Both pedals have a very wide +/- 15 dB boost/cut design on the Bass and Treble EQ bands. The Treble band center frequency is at 8 kHz with no upper limit and a cut off at 800 Hz. The Bass band is centered at 90 Hz with no lower roll-off and an upper cut-off at 500 Hz.
Radial Engineering – Bass Bone 2
Radial’s original Bassbone pedal has always intrigued us, but the new version looks even more interesting.
Yet again, another dual channel preamp with DI, but also a number of baked in filters and independent level controls for each channel.
RMI Lehle – Basswitch IQ DI
In many ways, the Basswitch IQ DI seems like the ultimate preamp pedal, and it certainly has a unique look and feel to it.
Another great review target that we hope to be able to add to the pool sometime soon.
Gallien Krueger – Plex
The ‘Plex’ from Gallien Krueger offers a lot of features.
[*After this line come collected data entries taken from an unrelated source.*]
(** * A schema-driven reverse-proxy gateway (run_mcp_server.py)

    Shallow embedding of the schema fetch, the route builder and the
    forwarding handler of [run_mcp_server.py], followed by the properties
    of the natural-language specification that concern them.  The builder
    of the sibling [mcp_proxy_server.py] and the schema fetch of
    [mcp_config_standalone.py] are embedded next to them.

    Python objects are modelled as the code sees them: a [dict] is an
    association list in insertion order with unique keys, a [str] is a
    [string], [bytes] is a list of bytes, an exception is a constructor of
    a result type.  The objects handed to the code by Starlette and httpx
    (request, query parameters, headers, response) are modelled by the
    observations the code makes of them. *)

From Stdlib Require Import ZArith List String Ascii Bool Lia Arith Permutation.
From Stdlib Require Import Floats.PrimFloat.
From Stdlib Require Strings.Byte.
Import ListNotations.
Open Scope string_scope.

Set Implicit Arguments.
Set Warnings "-register-all".

(* ================================================================== *)
(** ** Python values *)

(** The values a decoded JSON document or a request body can take.
    [json.loads] yields [None], [bool], [int], [float], [str], [list] and
    [dict]; [request.body()] yields [bytes]. *)
Inductive pyvalue : Type :=
| PyNone
| PyBool (b : bool)
| PyInt (z : Z)
| PyFloat (f : float)
| PyStr (s : string)
| PyBytes (b : list Byte.byte)
| PyList (l : list pyvalue)
| PyDict (d : list (string * pyvalue)).

(** [bool(v)]: Python truthiness. *)
Definition truthy (v : pyvalue) : bool :=
  match v with
  | PyNone => false
  | PyBool b => b
  | PyInt z => negb (z =? 0)%Z
  | PyFloat f => negb (PrimFloat.eqb f 0%float)
  | PyStr s => negb (s =? "")
  | PyBytes b => match b with [] => false | _ :: _ => true end
  | PyList l => match l with [] => false | _ :: _ => true end
  | PyDict d => match d with [] => false | _ :: _ => true end
  end.

(** [isinstance(v, dict)]. *)
Definition is_dict (v : pyvalue) : bool :=
  match v with PyDict _ => true | _ => false end.

(** [v is not None]: whether a keyword argument of [client.request] is set. *)
Definition is_set (v : pyvalue) : bool :=
  match v with PyNone => false | _ => true end.

(** A computation that returns a value or raises an exception. *)
Inductive result (E A : Type) : Type :=
| Ok (a : A)
| Raise (e : E).
Arguments Ok {E A} a.
Arguments Raise {E A} e.

(** A [for] loop whose body may raise: the state when the loop ends, or
    what the first raising iteration raises. *)
Fixpoint for_each {A St X} (body : St -> A -> result X St) (l : list A) (st : St)
    : result X St :=
  match l with
  | [] => Ok st
  | a :: l' =>
      match body st a with
      | Ok st' => for_each body l' st'
      | Raise e => Raise e
      end
  end.

(** The built-in exceptions that leave the handler uncaught. *)
Inductive PyError : Type :=
| TypeError
| RuntimeError
| ValueError.

(** Whether [json.dumps(v, allow_nan=False)] accepts the value: no float
    in it is [nan], [inf] or [-inf]. *)
Fixpoint json_finite (v : pyvalue) : bool :=
  match v with
  | PyFloat f => PrimFloat.is_finite f
  | PyList l => forallb json_finite l
  | PyDict d => forallb (fun kv => json_finite (snd kv)) d
  | _ => true
  end.

(* ================================================================== *)
(** ** Python dictionaries *)

(** A [dict] with [str] keys, in insertion order. *)
Definition dict (V : Type) : Type := list (string * V).

(** [d.get(k)] / [d[k]]. *)
Fixpoint dict_get {V} (k : string) (d : dict V) : option V :=
  match d with
  | [] => None
  | (k', v) :: d' => if k' =? k then Some v else dict_get k d'
  end.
The preamp is just one part of the story, as it also has a compressor, boost circuit, chromatic tuner and some clever voicing features. For instance the contour filter voicing is ported from the classic GK 800RB.
Top that off with DI, headphones output, AUX input and USB connectivity for MIDI control, direct recording or re-amp capability. Again, it looks very interesting and is definitely high on our review wish list.
Sadowsky – bass Preamp / D.I.
As mentioned in the introduction of this article, Roger Sadowsky played a key part in kick starting the whole Jazz Bass on Steroids trend. And the very preamp design that was used has been ported from its original on-board design to a pedal form.
Sadowsky also added DI functionality. It’s a classic design in a classic pedal. Needless to say, we would love to give it a full review.
Demeter Amplification – Bass EQ
Demeter has been making a rack-mount bass preamp, the HBP-1, for what must be decades by now. It is a classic, featuring a tube preamp section as well as a fully parametric EQ on both the low band, covering 40 Hz to 440 Hz and the mid band spanning 440 Hz to 4.4 kHz.
Obviously, this pedal is much more simple, but still it is a review target for sure….
ISP Technologies – Beta Bass
The Beta Bass from ISP technologies is so feature packed that a full review would require a massive amount of sound clips, listening in on the preamp part, the drive section, the exciter, the compressor, etc.
But that doesn’t mean we don’t want to test it. On the contrary. We love getting into the nitty gritty details of complex pedals, so bring it on!
WR Amplifying – GOLIATH
The GOLIATH from WR Amplifying seems primarily to be a tonal ‘flavoring’ tool. The EQ controls are pretty basic so we would not expect any surgical capabilities coming from this pedal, but the internal tube and sheer look of this compact box instantly makes us want to plug it in.
It is available in two different variants – one version with DI out, and one without.
Suncoast – B1p Bass Preamp
The B1p Bass Preamp from Suncoast Analog is adding boost, overdrive (two different degrees are selectable via internal dip switches) and limiting to a solid state preamp board.
The black thing you can see coming out from the rear panel is in fact a button just like the ones on the top panel, adjusting the Boost level.
The Freq knob sets the center frequency for the Middle EQ band.
Verellen – Meat Smoke
All of the above wishlist pedals are created specifically for bass, but if we look back just a decade or so (maybe a little more), the only place for bass players to look for pedals was on the guitar market.
So, we are never ruling out that pedals made with guitar in mind first can easily be killer on bass as well.
For instance, the Meat Smoke dual-channel preamp pedal from Verellen looks super cool and would be very interesting to get on the test bench someday.
…and of course a big bunch of other preamp pedals! There are so many of them out there, and while a lot of them may appear to have fairly similar feature sets, they are all unique. Partly, as explained in the opening part of this article, BASS and TREBLE knobs are not the same. Behind each knob are a ton of engineering thoughts, philosophies and decisions and that is what makes every preamp pedal around sound unique. And thank God for that!